According to our report 2011 Enterprise Mobility Mid-Year Recap and Outlook (see figure above), personal liable devices still lag corporate liable devices significantly in terms of IT policy compliance.

Clearly Mobile Fusion helps to address these issues, but the situation is not clear-cut:

There are some positive aspects to the launch of Mobile Fusion:

  1. The first positive aspect to the announcement is that it will give dedicated RIM shops the tools they need to cope with additional devices infiltrating their organisations without the need to invest in third party MDM management software/MDM servers.
  2. The other positive aspect is that it is relatively early in this market and a limited number of companies have deployed comprehensive device management solutions as yet.
  3. It combines BlackBerry Balance capabilities to manage personal and professional  profiles on BlackBerry smartphones and PlayBooks.
  4. Other MDM vendors cannot support BlackBerry devices to anywhere near the level that is natively supported by BES (and in future Mobile Fusion).
  5. There are fewer network components required to deploy BES or Mobile Fusion than a typical non-BES setup.
  6. RIM has a dedicated installed base of customers who will welcome (and more importantly pay for) added support for non-company issued devices.

The challenge, however, is several fold:

  1. Many IT departments have already had to work in third party MDM software into their network architectures (along with other components) as a result of pressure from senior management to support devices like the iPad or iPhone.
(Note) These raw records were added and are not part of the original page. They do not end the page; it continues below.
(* ===== verification/CursorSeek.v ===== *)
(** * Seeking: [seek], [seek_forward], [slice], [suffix], [summary]

    One theorem for the common loop [seek_internal], generic in the aggregate:
    from the split [p0 ++ l0] the cursor goes to the split [advance ... p0 l0],
    and the aggregate receives exactly the items in between. *)
From stdpp Require Import base numbers option list.
From Stdlib Require Import Lia.
From S2P Require Import Prelude SumTree SumTreeFacts SumTreeBulk Cursor CursorFacts.
#[local] Opaque TREE_BASE av_cap.

(** ** What a seek aggregate promises

    [Rout q a]: outside a leaf, [a] has received the items [q]; [Rin q cur a]:
    inside a leaf, [a] has received [q] and then [cur] from this leaf. *)
Record agg_spec {T Sm A} `{SummaryLaws T Sm} (agg : SeekAggregate T Sm A)
    (Rout : list T → A → Prop) (Rin : list T → list T → A → Prop) : Prop := {
  agg_begin : ∀ q a, Rout q a → Rin q [] (begin_leaf agg a);
  agg_item : ∀ q cur a x, Rin q cur a → length cur < av_cap →
    returns (push_item agg a x (item_summary_of x)) (Rin q (cur ++ [x]));
  agg_end : ∀ q cur a, Rin q cur a → valid (q ++ cur) → length cur ≤ av_cap →
    returns (end_leaf agg a) (Rout (q ++ cur));
  agg_tree : ∀ q a h t, Rout q a → wf_node h t → valid (q ++ tree_items t) →
    returns (push_tree agg a t (summary t)) (Rout (q ++ tree_items t));
}.

Lemma unit_agg_spec {T Sm} `{SummaryLaws T Sm} :
  agg_spec (T:=T) (Sm:=Sm) unit_aggregate (λ _ _, True) (λ _ _ _, True).
Proof. by split; intros; try apply returns_Ret. Qed.

Section Aggregates.
Context {T Sm : Type} `{SummaryLaws T Sm}.

Definition slice_out (q : list T) (a : SliceSeekAggregate T Sm) : Prop :=
  wf (slice_tree a) ∧ tree_items (slice_tree a) = q ∧
  leaf_items a = [] ∧ leaf_item_summaries a = [] ∧ leaf_summary a = zero.

Definition slice_in (q cur : list T) (a : SliceSeekAggregate T Sm) : Prop :=
  wf (slice_tree a) ∧ tree_items (slice_tree a) = q ∧
  leaf_items a = cur ∧ leaf_item_summaries a = item_summary_of <$> cur ∧
  leaf_summary a = total cur.

Lemma slice_agg_spec : agg_spec slice_aggregate slice_out slice_in.
Proof.
  split.
  - by intros q a (? & ? & ? & ? & ?).
  - intros q cur a x (Hwf & Hq & Hi & Hs & Ht) Hlen. simpl. rewrite Hi, Hs, Ht.
    rewrite !av_push_ok by (rewrite ?length_fmap; done). apply returns_Ret.
    split_and!; simpl; try done; [by rewrite fmap_app|].
    unfold total, sum. by rewrite fmap_app, foldl_app.
  - intros q cur a (Hwf & Hq & Hi & Hs & Ht) Hv Hlen. simpl. rewrite Hi, Hs, Ht.
    destruct (append_wf (slice_tree a) (Leaf (total cur) cur (item_summary_of <$> cur)))
      as (t & -> & Hwf' & Hit); [done| |by rewrite Hq|].
    { destruct (decide (cur = [])) as [->|]; [by left|]. eapply wf_node_wf. by constructor. }
    apply returns_Ret. rewrite Hq in Hit. by split_and!.
  - intros q a h t (Hwf & Hq & Hi & Hs & Ht) Hh Hv. simpl.
    destruct (append_wf (slice_tree a) t) as (t' & -> & Hwf' & Hit);
      [done|by eapply wf_node_wf|by rewrite Hq|].
    apply returns_Ret. rewrite Hq in Hit. by split_and!.
Qed.

Lemma summary_agg_spec {O} `{Dimension O Sm} `{!MeasureLaws O T Sm} :
  agg_spec (T:=T) (summary_aggregate (O:=O))
    (λ q a, a = measure q) (λ q cur a, a = measure (q ++ cur)).
Proof.
  split; simpl.
  - intros q a ->. by rewrite app_nil_r.
  - intros q cur a x -> _. apply returns_Ret. by rewrite app_assoc, measure_snoc.
  - intros q cur a -> _ _. by apply returns_Ret.
  - intros q a h t -> Hh Hv. apply returns_Ret. rewrite (wf_node_summary h t) by done.
    apply measure_app; [by eapply wf_node_items|done].
Qed.
End Aggregates.

Section Seek.
Context {T Sm D : Type} `{SummaryLaws T Sm} `{Dimension D Sm}.
Abbreviation tree := (SumTree T Sm).
Abbreviation entry := (StackEntry T Sm D).
Context (root : tree) (hr : nat).

(** The stack of a cursor at the split [p ++ l] of the root's items. *)
Definition stack_at (st : list entry) (p l : list T) : Prop :=
  match st with
  | [] => p = tree_items root ∧ l = []
  | e :: rest => ∃ p1 r1, path root hr rest (e_tree e) p1 r1 0 ∧
      e_index e < node_len (e_tree e) ∧
      p = p1 ++ node_take (e_tree e) (e_index e) ∧
      l = node_drop (e_tree e) (e_index e) ++ r1
  end.

Context (Hroot : wf_node hr root) (Hvalid : valid (tree_items root)) (Hheight : hr < STACK_CAP).

(** Leaving a node: its parent is past the child at its index. *)
Lemma path_pop rest t p1 r1 h :
  path root hr rest t p1 r1 h →
  match rest with
  | [] => p1 = [] ∧ r1 = [] ∧ t = root
  | e :: rest => ∃ p2 r2, path root hr rest (e_tree e) p2 r2 (S h) ∧
      S (e_index e) ≤ node_len (e_tree e) ∧
      p1 = p2 ++ node_take (e_tree e) (e_index e) ∧
      node_take (e_tree e) (S (e_index e)) = node_take (e_tree e) (e_index e) ++ tree_items t ∧
      r1 = node_drop (e_tree e) (S (e_index e)) ++ r2
  end.
Proof.
  destruct 1 as [|st e ct c p r h hh s cs Hp He Hc Hpos]; [done|].
  exists p, r. rewrite He at 2 3 4 5 6. simpl. split_and!; [done| |done| |done].
  - apply lookup_lt_Some in Hc. lia.
  - rewrite (take_S_r ct (e_index e) c), flat_map_app by done. simpl. by rewrite app_nil_r.
Qed.
Lemma take_match_spec c p l k :
  sorted_keys l → cursor_at t c p (from k l) →
  returns (take_match k c) (λ '(o, c'),
    o = list_get k l ∧ cursor_at t c' (p ++ List.filter (is_at k) l) (above k l)).
Proof.
  intros Hs Hc. destruct Ht as [Hwf _]. unfold take_match.
  rewrite (item_at _ Hwf Hheight _ _ _ Hc).
  destruct (sorted_split k l Hs) as [_ E]. rewrite E in *.
  destruct (list_get k l) as [x|] eqn:Eg; simpl in *.
  - apply List.find_some in Eg as [_ Hx]. unfold is_at in Hx. rewrite Hx.
    destruct (next_at t Hwf keyed_tree_valid Hheight _ _ _ Hc) as (c' & -> & Hc').
    auto with outcomes.
  - rewrite app_nil_r. destruct (above k l) as [|y l'] eqn:Ea; [by apply returns_Ret|]. simpl.
    assert (key_eqb (key y) k = false) as ->; [|auto with outcomes].
    assert (y ∈ above k l) as Hy by (rewrite Ea; left).
    apply above_key_lt, is_above_lt in Hy. change (is_at k y = false).
    destruct (key_cases k y) as [(?&?&?)|[(?&?&?)|(?&?&?)]]; congruence.
Qed.

Lemma insert_or_replace_spec x :
  item_ok x →
  returns (insert_or_replace t x) (λ '(o, t'),
    o = list_get (key x) (tree_items t) ∧ keyed_wf t' ∧
    tree_items t' = list_insert x (tree_items t)).
Proof.
  intros Hx. pose proof Ht as [Hwf Hk]. pose proof Hk as [Hs _].
  pose proof (keyed_list_insert x _ Hk Hx) as Hk'.
  pose proof (keyed_list_valid _ Hk') as Hv. unfold list_insert in Hv.
  unfold insert_or_replace.
  destruct (slice_key _ _ _ (key x) (seekable_new t) (key_zero x Hx))
    as ([s c] & -> & Hws & Hits & Hc).
  destruct (take_match_spec _ _ _ _ Hs Hc) as ([o c'] & -> & -> & Hc').
  destruct (push_wf s x Hws) as (s2 & -> & Hws2 & Hits2).
  { rewrite Hits. rewrite cons_middle, app_assoc in Hv. by apply valid_l in Hv. }
  destruct (suffix_spec t Hwf keyed_tree_valid Hheight c' _ _ (or_introl Hc'))
    as ([r c''] & -> & _ & Hwr & Hitr).
  assert (tree_items s2 ++ tree_items r = list_insert x (tree_items t)) as Hi.
  { by rewrite Hits2, Hits, Hitr, <-app_assoc. }
  destruct (append_wf s2 r Hws2 Hwr) as (t' & -> & Hwt & Hitt).
  { rewrite Hi. by apply keyed_list_valid. }
  apply returns_Ret. rewrite Hi in Hitt. split_and!; [done|by split; [|rewrite Hitt]|done].
Qed.

Lemma remove_key_spec k :
  is_ge (cmp k dim_zero) = true →
  returns (remove_key t k) (λ '(o, t'),
    o = list_get k (tree_items t) ∧ keyed_wf t' ∧ tree_items t' = list_remove k (tree_items t)).
Proof.
  intros Hge. pose proof Ht as [Hwf Hk]. pose proof Hk as [Hs _].
  pose proof (keyed_list_remove k _ Hk) as Hk'. unfold remove_key.
  destruct (slice_key _ _ _ k (seekable_new t) Hge)
    as ([s c] & -> & Hws & Hits & Hc).
  destruct (take_match_spec _ _ _ _ Hs Hc) as ([o c'] & -> & -> & Hc').
  destruct (suffix_spec t Hwf keyed_tree_valid Hheight c' _ _ (or_introl Hc'))
    as ([r c''] & -> & _ & Hwr & Hitr).
  assert (tree_items s ++ tree_items r = list_remove k (tree_items t)) as Hi
    by (by rewrite Hits, Hitr).
  destruct (append_wf s r Hws Hwr) as (t' & -> & Hwt & Hitt).
  { rewrite Hi. by apply keyed_list_valid. }
  apply returns_Ret. rewrite Hi in Hitt. split_and!; [done|by split; [|rewrite Hitt]|done].
Qed.

Lemma scan_exact_key k p l :
  keyed_list (p ++ l) → snd <$> scan_exact k p l = list_get k l.
Proof.
  revert p. induction l as [|x l IH]; intros p Hl; [done|]. simpl.
  rewrite (measure_key_mid _ _ _ Hl). unfold list_get; simpl. unfold is_at, key_eqb.
  unfold seek_cmp, key_target, ord_seek_target. rewrite (cmp_antisym k (key x)).
  destruct (cmp k (key x)); simpl; [done| |]; apply IH; by rewrite <-app_assoc.
Qed.

Lemma get_key_spec k : get_key t k = list_get k (tree_items t).
Proof.
  pose proof Ht as [Hwf Hk]. unfold get_key.
  rewrite (find_exact_wf k Left (tree_items t) (keyed_monotone _ _ Hk) keyed_tree_valid) by done.
  by apply scan_exact_key.
Qed.

(** ** Batches of edits *)
Abbreviation edit_of := (Edit T K).
Implicit Types es : list edit_of.

Definition edit_lt (e1 e2 : edit_of) : Prop := olt (edit_key e1) (edit_key e2).
Definition inserted (e : edit_of) : list T := match e with Insert x => [x] | Remove _ => [] end.

(** Edits, sorted by key, on a sorted list; and what they remove. *)
Fixpoint list_edit es l : list T :=
  match es with
  | [] => l
  | e :: es => below (edit_key e) l ++ inserted e ++ list_edit es (above (edit_key e) l)
  end.
Fixpoint list_removed es l : list T :=
  match es with
  | [] => []
  | e :: es => List.filter (is_at (edit_key e)) l ++ list_removed es (above (edit_key e) l)
  end.

Lemma ge_measure_app k k' p l :
  is_ge (cmp k' (measure p)) = true → olt k k' → keyed_list (p ++ l) →
  is_ge (cmp k' (measure ((p ++ below k l) ++ List.filter (is_at k) l))) = true.
Proof.
  intros Hp Hk Hl. pose proof (keyed_list_r _ _ Hl) as [Hs _]. rewrite <-app_assoc.
  assert (keyed_list (p ++ below k l ++ List.filter (is_at k) l)) as Hl'.
  { destruct (sorted_split k l Hs) as [E _]. rewrite E, !app_assoc in Hl.
    apply keyed_list_l in Hl. by rewrite <-app_assoc in Hl. }
  destruct (nil_or_snoc (below k l ++ List.filter (is_at k) l)) as [E|(q & x & E)]; rewrite E in *.
  { by rewrite app_nil_r. }
  rewrite app_assoc in Hl' |- *. rewrite measure_key_snoc by done.
  assert (x ∈ below k l ++ List.filter (is_at k) l) as Hx by (rewrite E; apply elem_of_app; right; left).
  assert (olt (key x) k') as Hlt.
  { apply elem_of_app in Hx as [Hx%below_key_lt|[_ Hx]%list_elem_of_In%List.filter_In].
    - by eapply olt_trans.
    - apply is_at_eq in Hx. by rewrite Hx. }
  unfold olt in Hlt. by rewrite (cmp_antisym (key x) k'), Hlt.
Qed.

(** Going to the key of an edit. *)
Lemma edit_advance c nt buf p l k :
  cursor_at t c p l → wf nt → valid (tree_items nt ++ buf ++ below k l) →
  is_ge (cmp k (measure p)) = true → sorted_keys l →
  returns
    (match head l with
     | Some x =>
         if lt_b (key x) k then
           let* nt := extend nt buf in
           let* '(sl, c) := slice c k Left in
           let* nt := append nt sl in
           Ret (c, nt, [])
         else Ret (c, nt, buf)
     | None => Ret (c, nt, buf)
     end)
    (λ '(c', nt', buf'), cursor_at t c' (p ++ below k l) (from k l) ∧ wf nt' ∧
       tree_items nt' ++ buf' = tree_items nt ++ buf ++ below k l).
Proof.
  intros Hc Hnt Hv Hge Hs.
  assert (below k l = [] → returns (Ret (c, nt, buf)) (λ '(c', nt', buf'),
    cursor_at t c' (p ++ below k l) (from k l) ∧ wf nt' ∧
    tree_items nt' ++ buf' = tree_items nt ++ buf ++ below k l)) as Hstay.
  { intros E. apply returns_Ret. destruct (sorted_split k l Hs) as [El _].
    rewrite E, !app_nil_r in *. simpl in El. by rewrite <-El. }
  destruct l as [|x l]; cbn [hd_error]; [by apply Hstay|].
  change (lt_b (key x) k) with (is_below k x). destruct (is_below k x) eqn:Eb.
  - rewrite app_assoc in Hv. destruct (extend_wf nt buf Hnt) as (nt1 & -> & Hnt1 & Hi1); [by apply valid_l in Hv|].
    destruct (slice_key c p (x :: l) k (or_introl Hc) Hge) as ([sl c'] & -> & Hsl & Hisl & Hc').
    destruct (append_wf nt1 sl Hnt1 Hsl) as (nt2 & -> & Hnt2 & Hi2); [by rewrite Hi1, Hisl|].
    apply returns_Ret. split_and!; [done|done|]. by rewrite app_nil_r, Hi2, Hi1, Hisl, <-app_assoc.
  - apply Hstay. simpl. rewrite Eb. apply filter_none.
    eapply Forall_impl; [by eapply not_below_tail|]. intros y Hy; simpl in Hy.
    destruct (key_cases k y) as [(?&?&?)|[(?&?&?)|(?&?&?)]]; congruence.
Qed.

Lemma edit_loop_spec es s p l :
  cursor_at t (es_cursor s) p l → wf (es_tree s) → StronglySorted edit_lt es →
  sorted_keys l → Forall (λ e, is_ge (cmp (edit_key e) (measure p)) = true) es →
  valid (tree_items (es_tree s) ++ es_buffer s ++ list_edit es l) →
  returns (edit_loop s es) (λ s', ∃ p' l', cursor_at t (es_cursor s') p' l' ∧ wf (es_tree s') ∧
    tree_items (es_tree s') ++ es_buffer s' ++ l'
      = tree_items (es_tree s) ++ es_buffer s ++ list_edit es l ∧
    es_removed s' = es_removed s ++ list_removed es l).
Proof.
  revert s p l. induction es as [|e es IH]; intros [c nt buf rem] p l Hc Hnt Hes Hs Hge Hv; simpl in *.
  - apply returns_Ret. exists p, l. by rewrite app_nil_r.
  - apply StronglySorted_inv in Hes as [Hes Hlt]. apply Forall_cons in Hge as [Hge1 Hge].
    set (k := edit_key e) in *.
    destruct (edit_advance c nt buf p l k Hc Hnt) as ([[c1 nt1] buf1] & Hadv & Hc1 & Hnt1 & Hi1); [|done|done|].
    { rewrite 2!app_assoc in Hv. apply valid_l in Hv. by rewrite app_assoc. }
    destruct (take_match_spec c1 _ l k Hs Hc1) as ([o c2] & Htm & -> & Hc2).
    destruct (sorted_split k l Hs) as [_ Eat].
    unfold edit_step; simpl. fold k. rewrite (item_at _ (proj1 Ht) Hheight _ _ _ Hc), Hadv, Htm.
    destruct (IH (MkEditState c2 nt1 (buf1 ++ inserted e)
      (rem ++ option_list (list_get k l))) ((p ++ below k l) ++ List.filter (is_at k) l) (above k l)) as (s' & Hs' & p' & l' & Hc' & Hw' & Hi' & Hr');
      simpl; [exact Hc2|done|done|by apply sorted_filter| | |].
    + rewrite Forall_forall in Hge, Hlt |- *. intros e' He'.
apply ge_measure_app; [by apply Hge|by apply Hlt|].
      rewrite <-(cursor_at_items _ _ _ _ Hc). apply Ht.
    + rewrite <-app_assoc, app_assoc, Hi1, <-!app_assoc. done.
    + exists s'. rewrite Eat. split; [destruct e, (list_get k l); exact Hs'|].
      exists p', l'. split_and!; [done|done| |].
      * simpl in Hi'. rewrite Hi', <-app_assoc, app_assoc, Hi1, <-!app_assoc. done.
      * simpl in Hr'. rewrite Hr', <-app_assoc. done.
Qed.

Definition edit_ok (e : edit_of) : Prop := match e with Insert x => item_ok x | Remove k => is_ge (cmp k dim_zero) = true end.

Lemma elem_of_inserted e y : y ∈ inserted e ↔ e = Insert y.
Proof. destruct e; simpl; rewrite ?list_elem_of_singleton, ?elem_of_nil; split; naive_solver. Qed.
(* ===== verification/TreeMap.v ===== *)
(** * Ordered maps and sets ([crates/sum_tree/src/tree_map.rs]) *)
From stdpp Require Import base numbers option list sorting.
From Stdlib Require Import Lia.
From S2P Require Import Prelude SumTree SumTreeFacts SumTreeBulk Cursor CursorFacts CursorSeek CursorMove CursorIter Keyed KeyedFacts.
#[local] Opaque TREE_BASE av_cap.

Record MapEntry (K V : Type) := MkMapEntry { me_key : K; me_value : V }.
Arguments MkMapEntry {K V}.
Arguments me_key {K V}.
Arguments me_value {K V}.

(** [MapKey(Option<K>)] and [MapKeyRef(Option<&K>)]: the last key of a run. *)
Abbreviation MapKey := option.

(** [trait MapSeekTarget] and [MapSeekTargetAdaptor] *)
Class MapSeekTarget (Tg K : Type) := cmp_cursor : Tg → K → comparison.
#[export] Instance key_map_seek_target {K} `{Ord K} : MapSeekTarget K K := cmp.
Record MapSeekTargetAdaptor (Tg : Type) := MkAdaptor { adapted : Tg }.
Arguments MkAdaptor {Tg}.
Arguments adapted {Tg}.

Section Instances.
Context {K V : Type} `{Ord K}.

#[export] Instance MapKey_summary : Summary (MapKey K) :=
  {| zero := None; add_summary := λ _ s, s |}.
#[export] Instance MapEntry_item : Item (MapEntry K V) (MapKey K) := λ e, Some (me_key e).
#[export] Instance MapEntry_keyed : KeyedItem (MapEntry K V) (MapKey K) := λ e, Some (me_key e).
#[export] Instance MapKey_dimension : Dimension (MapKey K) (MapKey K) :=
  {| dim_zero := None; dim_add := λ _ s, s |}.
(** [MapKeyRef] compares by [Ord::cmp] of the options. *)
#[export] Existing Instance key_target.
#[export] Instance Adaptor_target {Tg} `{MapSeekTarget Tg K} :
  SeekTarget (MapSeekTargetAdaptor Tg) (MapKey K) :=
  λ a loc, match loc with Some k => cmp_cursor (adapted a) k | None => Gt end.
End Instances.

Definition TreeMap (K V : Type) : Type := SumTree (MapEntry K V) (MapKey K).

Section TreeMap.
Context {K V : Type} `{Ord K}.
Context (sort_by_key : list (Edit (MapEntry K V) (MapKey K)) → list (Edit (MapEntry K V) (MapKey K))).
Abbreviation map := (TreeMap K V).
Implicit Types self : map.

Definition pair_of (e : MapEntry K V) : K * V := (me_key e, me_value e).
Definition entry_of (kv : K * V) : MapEntry K V := MkMapEntry kv.1 kv.2.

Definition from_ordered_entries (entries : list (K * V)) : outcome map :=
  from_iter (entry_of <$> entries).

Definition map_is_empty self : bool := is_empty self.

Definition map_get self (k : K) : option V :=
  let '(_, _, item) := find self (Some k : MapKey K) Left in
  match item with
  | Some item => if key_eqb (Some k) (key item) then Some (me_value item) else None
  | None => None
  end.

Definition contains_key self (k : K) : bool :=
  match map_get self k with Some _ => true | None => false end.

Definition map_insert self (k : K) (v : V) : outcome map :=
  let* '(_, self) := insert_or_replace self (MkMapEntry k v) in Ret self.

Definition map_insert_or_replace self (k : K) (v : V) : outcome (option V * map) :=
  let* '(o, self) := insert_or_replace self (MkMapEntry k v) in
  Ret (me_value <$> o, self).

Definition map_extend self (entries : list (K * V)) : outcome map :=
  let* '(_, self) := edit sort_by_key self ((λ kv, Insert (entry_of kv)) <$> entries) in
  Ret self.

Definition map_clear self : map := new.

(** [if key.cmp(&cursor.end(), ()) == Ordering::Equal] *)
Definition at_key (k : MapKey K) (c : Cursor (MapEntry K V) (MapKey K) (MapKey K)) : outcome bool :=
  let* e := end_ c in Ret (match seek_cmp k e with Eq => true | _ => false end).

Definition map_remove self (k : K) : outcome (option V * map) :=
  let k := Some k : MapKey K in
  let* '(new_tree, c) := slice (cursor_new (D:=MapKey K) self) k Left in
  let* b := at_key k c in
  let* '(removed, c) :=
    if (b : bool) then
      let* i := item c in
      let* x := unwrap i in
      let* c := next c in
      Ret (Some (me_value x), c)
    else Ret (None, c) in
  let* '(rest, _) := suffix c in
  let* new_tree := append new_tree rest in
  Ret (removed, new_tree).

Definition remove_range {Tg1 Tg2} `{MapSeekTarget Tg1 K, MapSeekTarget Tg2 K}
    self (start : Tg1) (end_ : Tg2) : outcome map :=
  let* '(new_tree, c) := slice (cursor_new (D:=MapKey K) self) (MkAdaptor start) Left in
  let* '(_, c) := seek c (MkAdaptor end_) Left in
  let* '(rest, _) := suffix c in
  append new_tree rest.

Definition closest self (k : K) : outcome (option (K * V)) :=
  let* '(_, c) := seek (cursor_new (D:=MapKey K) self) (Some k : MapKey K) Right in
  let* c := prev c in
  let* i := item c in
  Ret (pair_of <$> i).

(** The entries the returned iterator yields. *)
Definition iter_from self (from : K) : outcome (list (K * V)) :=
  let* '(_, c) := seek (cursor_new (D:=MapKey K) self) (Some from : MapKey K) Left in
  let* l := cursor_collect c in
  Ret (pair_of <$> l).

Definition map_update {R} self (k : K) (f : V → R * V) : outcome (option R * map) :=
  let k := Some k : MapKey K in
  let* '(new_tree, c) := slice (cursor_new (D:=MapKey K) self) k Left in
  let* b := at_key k c in
  let* '(result, new_tree, c) :=
    if (b : bool) then
      let* i := item c in
      let* x := unwrap i in
      let '(r, v) := f (me_value x) in
      let* new_tree := push new_tree (MkMapEntry (me_key x) v) in
      let* c := next c in
      Ret (Some r, new_tree, c)
    else Ret (None, new_tree, c) in
  let* '(rest, _) := suffix c in
  let* new_tree := append new_tree rest in
  Ret (result, new_tree).

Definition retain self (predicate : K → V → bool) : outcome map :=
  let* c := next (cursor_new (D:=MapKey K) self) in
  loop (λ '(c, new_map),
          let* i := item c in
          match i with
          | Some x =>
              let* new_map :=
                if predicate (me_key x) (me_value x) then push new_map x else Ret new_map in
              let* c := next c in
              Ret (inl (c, new_map))
          | None => Ret (inr new_map)
          end) (S (tree_size self)) (c, new).

(** What [iter] and [values] yield. *)
Definition map_iter self : outcome (list (K * V)) :=
  let* l := iter_collect self in Ret (pair_of <$> l).
Definition map_values self : outcome (list V) :=
  let* l := iter_collect self in Ret (me_value <$> l).

Definition map_first self : outcome (option (K * V)) :=
  let* o := first self in Ret (pair_of <$> o).
Definition map_last_entry self : outcome (option (K * V)) :=
  let* o := last_item self in Ret (pair_of <$> o).

Definition insert_tree self (other : map) : outcome map :=
  let* l := map_iter other in
  let* '(_, self) := edit sort_by_key self ((λ kv, Insert (entry_of kv)) <$> l) in
  Ret self.
End TreeMap.

(** ** [TreeSet] *)
Definition TreeSet (K : Type) : Type := TreeMap K unit.

Section TreeSet.
Context {K : Type} `{Ord K}.
Abbreviation set := (TreeSet K).
Implicit Types self : set.

Definition set_from_ordered_entries (entries : list K) : outcome set :=
  from_ordered_entries ((λ k, (k, tt)) <$> entries).
Definition set_is_empty self : bool := map_is_empty self.
Definition set_insert self (k : K) : outcome set := map_insert self k tt.
Definition set_remove self (k : K) : outcome (bool * set) :=
  let* '(o, self) := map_remove self k in
  Ret (match o with Some _ => true | None => false end, self).
Definition set_extend sort_by_key self (ks : list K) : outcome set :=
  map_extend sort_by_key self ((λ k, (k, tt)) <$> ks).
Definition set_contains self (k : K) : bool :=
  match map_get self k with Some _ => true | None => false end.
Definition set_iter self : outcome (list K) :=
  let* l := map_iter self in Ret (fst <$> l).
Definition set_iter_from self (k : K) : outcome (list K) :=
  let* l := iter_from self k in Ret (fst <$> l).
End TreeSet.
By offering Mobile Fusion, RIM is potentially offering a solution to a problem that most IT departments have already had to address.
  2. BlackBerry balance does not extend to iOS and Android devices due to limited control that RIM has over access to relevant layers and APIs of those Operating Systems, although it is now at the same benchmark with other MDM vendors.
  3. RIM is completely dependent on the carrier channel in most markets, and all larger carriers have or are developing their own efforts to monetize the MDM opportunity through their own hosted or premises managed service offerings. These may, but will not exclusively include, Mobile Fusion.
  4. The MDM market is very crowded, especially for iOS and Android. The reaction from the channel may be luke-warm at best (12 months ago it would have been ecstatic!)

Overall it?s encouraging that RIM has accepted the massive impact that personal liable devices are having on their core business. It?s too early to say how successful Mobile Fusion will be, but I suspect the response will be mixed for the reasons above. Core BlackBerry customers will embrace Mobile Fusion as part of a BES upgrade cycle, whereas others will simply be indifferent. Either way RIM is headed for a challenging 12 months, where the path to BBX promises to be exciting, but far from smooth.